I'm stumped on the benefit of doing this. In order to access the water, you either have to separate all of the bottles, else you have to use water pressure into bottle 1 to get water out of bottle 8. If you have water pressure at bottle 1, that negates the need for storing so many bottles of water. If you lose water pressure at bottle 1, and you're storing this for an emergency when you would be without water, then you'll have to disconnect all the bottles anyway - it would be less work in the long run to simply fill the bottles individually.
If you're doing this to, say, let water age and lose its chlorine for use in, say, aquariums, again, you may as well fill the bottles separately.

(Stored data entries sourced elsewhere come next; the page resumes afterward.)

(* ===== verification/PidSpec.v ===== *)
(** * Correctness of the IDs of a process

    Proved against the interface [IdService]: an ID that [get_new_id] returns is in
    use nowhere else, and the ranges of a process agree with what the leader has
    recorded for it. *)

From S2P Require Import Prelude OrdSeq IpcPid IdService Pid.

(** ** Invariant *)

Definition in_range (id : Z) (r : prange) : Prop := pstart r <= id <= pend r.
Definition pbefore (a b : prange) : Prop := pend a < pstart b.
Definition pkey (r : prange) : Z * Z := (pstart r, pend r).

(** How many of the IDs in use lie in a range. *)
Definition cnt (taken : list Z) (r : prange) : Z :=
  Z.of_nat (length (filter (fun id => pstart r <= id /\ id <= pend r) taken)).

Definition last_list (p : pid_ids) : list prange := match g_last_range p with Some r => [r] | None => [] end.
Definition ranges (p : pid_ids) : list prange := last_list p ++ g_used_ranges_tree p.

(** [taken] are the IDs that the process uses. *)
Record pid_ok (taken : list Z) (p : pid_ids) : Prop := {
  po_sorted : StronglySorted pbefore (g_used_ranges_tree p);
  po_count : forall r, r ∈ ranges p -> taken_count r = cnt taken r;
  po_last : forall r, g_last_range p = Some r ->
    pstart r - 1 <= g_last_used_id p < pend r /\ (forall id, id ∈ taken -> in_range id r -> id <= g_last_used_id p);
  po_nodup : NoDup taken;
  po_taken : forall id, id ∈ taken -> exists r, r ∈ ranges p /\ in_range id r
}.

Section pid.
Context {I C : Type} `{!IdService I C}.

(** The leader has recorded for the process its ranges, and the ones whose release
    is still on its way ([flight]). *)
Record link (self : Z) (flight : list (Z * Z)) (p : pid_ids) (i : I) : Prop := {
  li_ok : svc_ok i;
  li_self : self <> 0;
  li_holds : svc_holds i self ≡ₚ (pkey <$> ranges p) ++ flight
}.

Lemma link_range self flight p i r :
  link self flight p i -> r ∈ ranges p -> 1 <= pstart r <= pend r /\ pend r <= PID_MAX.
Proof.
  intros [Hok _ Hh] Hr. apply (svc_range i self); [done|]. rewrite Hh. apply elem_of_app. left.
  by apply (list_elem_of_fmap_2 pkey).
Qed.

(** An ID lies in one range only. *)
Lemma link_disjoint self flight p i l1 r l2 x id :
  link self flight p i -> ranges p ≡ₚ l1 ++ r :: l2 -> x ∈ l1 ++ l2 -> in_range id r -> in_range id x -> False.
Proof.
  intros [Hok _ Hh] Hp Hx Hr Hx'. pose proof (svc_nodup i self Hok) as Hnd.
  assert (Hin : forall y, y ∈ ranges p -> (pstart y, pend y) ∈ svc_holds i self).
  { intros y Hy. rewrite Hh. apply elem_of_app. left. by apply (list_elem_of_fmap_2 pkey). }
  assert (Hr' : r ∈ ranges p) by (rewrite Hp; in_list).
  assert (Hx0 : x ∈ ranges p) by (rewrite Hp; rewrite elem_of_app in Hx; in_list).
  destruct (svc_disjoint i self self _ _ _ _ id Hok (Hin r Hr') (Hin x Hx0) Hr Hx') as (_ & E1 & E2).
  rewrite Hh, Hp, <- Permutation_middle in Hnd. simpl in Hnd. apply NoDup_cons in Hnd as [Hnd _]. apply Hnd.
  apply elem_of_app. left. replace (pkey r) with (pkey x) by (unfold pkey; congruence).
  by apply list_elem_of_fmap_2.
Qed.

As, if you use water pressure to move the water out, it's naive to think that the new water is going to fill the bottles one at a time, while pushing that volume of water on to the next bottle. In fact, if you turned on fresh water, you could have a current of the fresh water flowing out the last bottle within 1 gallon of water being added.

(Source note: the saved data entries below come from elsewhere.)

(* ===== verification/SyncClient.v ===== *)
(** * The client of the sync engine: [libos/src/sync/libos_sync_client.c]

    A function that waits is split where it waits: other threads and the messages of
    the server run in between.  The fields of a handle are protected by [prop_lock],
    so that the parts are atomic.  [None] is a failed assertion or [FATAL()]; memory
    and connections are assumed not to run out, as the process ends otherwise.
    [g_sync_enabled] is an argument.  The reference counts of the handle
    objects are not modelled: a handle exists while it is in [g_client_handles]. *)

From S2P Require Import Prelude Sync.

(** [struct sync_handle]; the ID is the key in [g_client_handles].  [event] says whether
    the event is set. *)
Record sync_handle : Type := SyncHandle {
  h_data : list Z;
  event : bool;
  n_waiters : Z;
  used : bool;
  phase : sync_phase;
  cur_state : Z;
  client_req_state : Z;
  server_req_state : Z;
}.

#[export] Instance sync_handle_eq_dec : EqDecision sync_handle.
Proof. solve_decision. Defined.

Definition set_data (d : list Z) (h : sync_handle) : sync_handle :=
  SyncHandle d (event h) (n_waiters h) (used h) (phase h) (cur_state h) (client_req_state h) (server_req_state h).
Definition set_waiters (e : bool) (n : Z) (h : sync_handle) : sync_handle :=
  SyncHandle (h_data h) e n (used h) (phase h) (cur_state h) (client_req_state h) (server_req_state h).
Definition set_used (u : bool) (h : sync_handle) : sync_handle :=
  SyncHandle (h_data h) (event h) (n_waiters h) u (phase h) (cur_state h) (client_req_state h) (server_req_state h).
Definition set_phase (p : sync_phase) (h : sync_handle) : sync_handle :=
  SyncHandle (h_data h) (event h) (n_waiters h) (used h) p (cur_state h) (client_req_state h) (server_req_state h).
Definition set_cur (st : Z) (h : sync_handle) : sync_handle :=
  SyncHandle (h_data h) (event h) (n_waiters h) (used h) (phase h) st (client_req_state h) (server_req_state h).
Definition set_client_req (st : Z) (h : sync_handle) : sync_handle :=
  SyncHandle (h_data h) (event h) (n_waiters h) (used h) (phase h) (cur_state h) st (server_req_state h).
Definition set_server_req (st : Z) (h : sync_handle) : sync_handle :=
  SyncHandle (h_data h) (event h) (n_waiters h) (used h) (phase h) (cur_state h) (client_req_state h) st.

(** [assert(b)] and [if (!b) FATAL()]. *)
Definition check (b : bool) : option unit := if b then Some () else None.

(** A new ID and the next value of [g_client_counter]. *)
Definition sync_new_id (pid g_client_counter : Z) : option (Z * Z) :=
  check (negb (pid =? 0));;
  let next := u32 (g_client_counter + 1) in
  check (negb (next =? 0));;
  Some (u64 (Z.shiftl pid 32 + g_client_counter), next).

(** [sync_wait_without_lock], up to the wait and after it. *)
Definition sync_wait_begin (h : sync_handle) : sync_handle :=
  set_waiters (event h) (n_waiters h + 1) h.

Definition sync_wait_end (h : sync_handle) : sync_handle :=
  let n := n_waiters h - 1 in
  set_waiters (if n =? 0 then false else event h) n h.

Definition sync_notify (h : sync_handle) : sync_handle :=
  if 0 <? n_waiters h then set_waiters true (n_waiters h) h else h.

Section client.
Context (g_sync_enabled : bool).

(** The operations on a handle return the messages that they send to the server. *)
Definition sync_downgrade (id : Z) (h : sync_handle) : option (sync_handle * list sync_msg) :=
  check (negb (used h));;
  check (bool_decide (phase h = SYNC_PHASE_OPEN));;
  check (negb (server_req_state h =? SYNC_STATE_NONE));;
  check (server_req_state h <? cur_state h);;
  let data := if cur_state h =? SYNC_STATE_EXCLUSIVE then h_data h else [] in
  Some (set_server_req SYNC_STATE_NONE (set_cur (server_req_state h) h),
        [SyncMsg CONFIRM_DOWNGRADE id (server_req_state h) data]).

Definition update_handle_data (data : list Z) (h : sync_handle) : option sync_handle :=
  check (0 <? Z.of_nat (length data));;
  Some (set_data data h).

(** The fields of a new handle. *)
Definition sync_init : sync_handle :=
  SyncHandle [] false 0 false SYNC_PHASE_NEW SYNC_STATE_INVALID SYNC_STATE_NONE SYNC_STATE_NONE.

(** [sync_create] with a given ID, on the table of handles: its result and the new table. *)
Definition sync_create (handles : gmap Z sync_handle) (id : Z) : option (Z * gmap Z sync_handle) :=
  check (negb (id =? 0));;
  match handles !! id with
  | Some _ => Some (- EINVAL, handles)
  | None => Some (0, <[id := sync_init]> handles)
  end.

Definition send_request_close (id : Z) (h : sync_handle) : list sync_msg :=
  let data := if cur_state h =? SYNC_STATE_EXCLUSIVE then h_data h else [] in
  [SyncMsg REQUEST_CLOSE id (cur_state h) data].

(** [sync_destroy] up to its wait; the last result says whether it has to wait.
    Afterwards, or when [phase] is CLOSED, it removes the handle from the table. *)
Definition sync_destroy_begin (id : Z) (h : sync_handle) : option (sync_handle * list sync_msg * bool) :=
  check (negb (id =? 0));;
  check (negb (used h));;
  check (n_waiters h =? 0);;
  if g_sync_enabled && bool_decide (phase h = SYNC_PHASE_OPEN)
  then Some (sync_wait_begin (set_cur SYNC_STATE_INVALID (set_phase SYNC_PHASE_CLOSING h)),
             send_request_close id h, true)
  else Some (h, [], false).

(** After the wait; [true] means that the loop ends. *)
Definition sync_destroy_resume (h : sync_handle) : sync_handle * bool :=
  let h1 := sync_wait_end h in
  if bool_decide (phase h1 = SYNC_PHASE_CLOSED) then (h1, true) else (sync_wait_begin h1, false).

(** The body of the loop of [sync_lock], up to the wait. *)
Definition sync_lock_loop (id state : Z) (h : sync_handle) : option (sync_handle * list sync_msg) :=
  check (negb (bool_decide (phase h = SYNC_PHASE_CLOSING) || bool_decide (phase h = SYNC_PHASE_CLOSED)));;
  if client_req_state h <? state
  then Some (sync_wait_begin (set_phase SYNC_PHASE_OPEN (set_client_req state h)),
             [SyncMsg REQUEST_UPGRADE id state []])
  else Some (sync_wait_begin h, []).

(** [sync_lock] either waits or has the lock, with the data that it copied, if any. *)
Inductive lock_res : Type :=
  | Waits
  | Locked (updated : option (list Z)).

(** The end of [sync_lock] after the loop. *)
Definition sync_lock_data (data_size : Z) (h : sync_handle) : option (option (list Z)) :=
  if (0 <? data_size) && (0 <? Z.of_nat (length (h_data h)))
  then check (data_size =? Z.of_nat (length (h_data h)));; Some (Some (h_data h))
  else Some None.

(** [sync_lock] after [use_lock] is taken.  The case that the engine is not enabled leaves
    the handle alone: [use_lock] is the lock then. *)
Definition sync_lock_begin (id state : Z) (h : sync_handle) : option (sync_handle * list sync_msg * lock_res) :=
  check ((state =? SYNC_STATE_SHARED) || (state =? SYNC_STATE_EXCLUSIVE));;
  if negb g_sync_enabled then Some (h, [], Locked None)
  else
    check (negb (used h));;
    let h1 := set_used true h in
    if cur_state h1 <? state
    then '(h2, out) ← sync_lock_loop id state h1; Some (h2, out, Waits)
    else Some (h1, [], Locked None).

Definition sync_lock_resume (id state data_size : Z) (h : sync_handle) : option (sync_handle * list sync_msg * lock_res) :=
  let h1 := sync_wait_end h in
  if cur_state h1 <? state
  then '(h2, out) ← sync_lock_loop id state h1; Some (h2, out, Waits)
  else upd ← sync_lock_data data_size h1; Some (h1, [], Locked upd).

Definition sync_unlock (id : Z) (data : list Z) (h : sync_handle) : option (sync_handle * list sync_msg) :=
  if negb g_sync_enabled then Some (h, [])
  else
    check (used h);;
    h1 ← (if 0 <? Z.of_nat (length data) then update_handle_data data h else Some h);
    let h2 := set_used false h1 in
    if bool_decide (phase h2 = SYNC_PHASE_OPEN) && (server_req_state h2 <? cur_state h2)
       && negb (server_req_state h2 =? SYNC_STATE_NONE)
    then sync_downgrade id h2
    else Some (h2, []).

(** What [shutdown_sync_client] does first with every handle. *)
Definition shutdown_close (id : Z) (h : sync_handle) : sync_handle * list sync_msg :=
  if g_sync_enabled && bool_decide (phase h = SYNC_PHASE_OPEN)
  then (set_cur SYNC_STATE_INVALID (set_phase SYNC_PHASE_CLOSING h), send_request_close id h)
  else (h, []).

(** The handlers of messages; [find_handle] is the lookup that must not fail. *)
Definition find_handle (handles : gmap Z sync_handle) (id : Z) : option sync_handle := handles !! id.

Definition do_request_downgrade (id state : Z) (h : sync_handle) : option (sync_handle * list sync_msg) :=
  check g_sync_enabled;;
  if bool_decide (phase h = SYNC_PHASE_OPEN) && (state <? cur_state h)
     && ((state <? server_req_state h) || (server_req_state h =? SYNC_STATE_NONE))
  then
    let h1 := set_server_req state h in
    if negb (used h1) then sync_downgrade id h1 else Some (h1, [])
  else Some (h, []).

Definition do_confirm_upgrade (state : Z) (data : list Z) (h : sync_handle) : option (sync_handle * list sync_msg) :=
  check g_sync_enabled;;
  let h1 :=
    if bool_decide (phase h = SYNC_PHASE_OPEN) && (cur_state h <? state)
    then sync_notify (set_client_req SYNC_STATE_NONE (set_cur state h))
    else h in
  h2 ← (if 0 <? Z.of_nat (length data) then update_handle_data data h1 else Some h1);
  Some (h2, []).

Definition do_confirm_close (h : sync_handle) : option (sync_handle * list sync_msg) :=
  check g_sync_enabled;;
  if negb (bool_decide (phase h = SYNC_PHASE_CLOSED))
  then Some (sync_notify (set_phase SYNC_PHASE_CLOSED h), [])
  else Some (h, []).

Definition sync_client_message_callback (handles : gmap Z sync_handle) (m : sync_msg) :
    option (gmap Z sync_handle * list sync_msg) :=
  '(h', out) ←
    match m_code m with
    | REQUEST_DOWNGRADE =>
        check (Z.of_nat (length (m_data m)) =? 0);;
        h ← find_handle handles (m_id m); do_request_downgrade (m_id m) (m_state m) h
    | CONFIRM_UPGRADE => h ← find_handle handles (m_id m); do_confirm_upgrade (m_state m) (m_data m) h
    | CONFIRM_CLOSE => h ← find_handle handles (m_id m); do_confirm_close h
    | _ => None
    end;
  Some (<[m_id m := h']> handles, out).

End client.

And, if you're going to use air pressure in the event of a power outage, as soon as the water level drops below the hose, you're going to be pushing air over a 3/4 filled bottle of water.

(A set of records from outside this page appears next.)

Lemma get_norm_path_spec path buf :
  Z.of_nat (length buf) < u64_mod -> norm_result path (length buf) (get_norm_path path buf).
Proof.
  intros Hsize. unfold get_norm_path. fold (is_absolute path). set (a := is_absolute path).
  destruct (Z.eqb_spec (Z.of_nat (length buf)) 0) as [Hz|Hz]; [intros Hf; specialize (Hf 0%nat); lia|].
  destruct (a && _) eqn:E1.
  { apply andb_true_iff in E1 as [Ea E1]. breflect. intros Hf. specialize (Hf 0%nat). unfold prefix_form in Hf.
    fold a in Hf. rewrite Ea in Hf. cbn in Hf. lia. }
  destruct (norm_start a buf) as (buf1 & -> & Hat); [destruct a; cbn in *; breflect; lia|]. cbn [mbind option_bind].
  pose proof (norm_loop_spec a (length buf) (S (length path)) (drop (length (slash_if a)) path) [] _ Hsize Hat
                ltac:(rewrite length_drop; lia)) as Hloop. cbv zeta in Hloop.
  destruct norm_loop as [[st|]|]; cbn [mbind option_bind]; [| |done].
  - destruct Hloop as [Hst Hfit]. unfold a in Hst. rewrite <- names_tail in Hst.
    destruct Hst as (u & d & [_ _ _ _ Hl _ Ho Hb _ Hf _]).
    change (slash_if (is_absolute path) ++ join (names path)) with (normalize path) in Ho, Hb.
    destruct (put_spec (n_buf st) (n_ret_size st + n_offset st) [0]) as (buf2 & -> & Hl2 & Ht2); [cbn; lia|].
    cbn [mbind option_bind]. pose proof (prefix_form_length path (length (split path))) as Hshort.
    rewrite prefix_form_all in Hshort. destruct (Nat.leb_spec (n_ret_size st + n_offset st + 1) (length path + 1)); [|lia].
    rewrite Hb in Ht2. cbn [length] in Ht2. split_and!; [|lia|congruence|done].
    intros k. destruct (prefix_form_head path k) as [k' ->]. apply Hfit.
  - destruct Hloop as [k Hk]. intros Hf. destruct (prefix_form_tail path k) as [k' E]. specialize (Hf k').
    rewrite E in Hf. unfold a in Hk. lia.
Qed.

(** C11: [get_norm_path] computes the reference normal form: it never accesses the buffer outside
    its bounds and its final assertion holds; it fails exactly if the normal form of some prefix
    of the path does not fit, which cannot happen with a buffer for the path itself; otherwise
    the buffer holds the normal form of the path, its size is returned, and of the names in it
    none is empty or ["."], and [".."] only occurs at the start of a relative path. *)
Theorem get_norm_path_correct path buf :
  Z.of_nat (length buf) < u64_mod ->
  norm_result path (length buf) (get_norm_path path buf) /\
  ((length path < length buf)%nat -> fits path (length buf)) /\
  normal (is_absolute path) (names path).
Proof. intros H. split_and!; [by apply get_norm_path_spec|apply fits_path|apply names_normal]. Qed.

Maybe someone else can engineer a way around this, but I considered different lengths of hoses. If the "out" hose is near the bottom, then you can't force the air out that's above the opening of the hose. You'll simply end up with an inch of water in the bottle and pressurized air above it.
If the "out" hose is near the top, then you get a bottle of water, but there's no way to move the water from one bottle to the next without forcing more water through the system - if you force air through the system to push the water, it'll just bubble up to the "out" hose and the air will exit, leaving the water behind.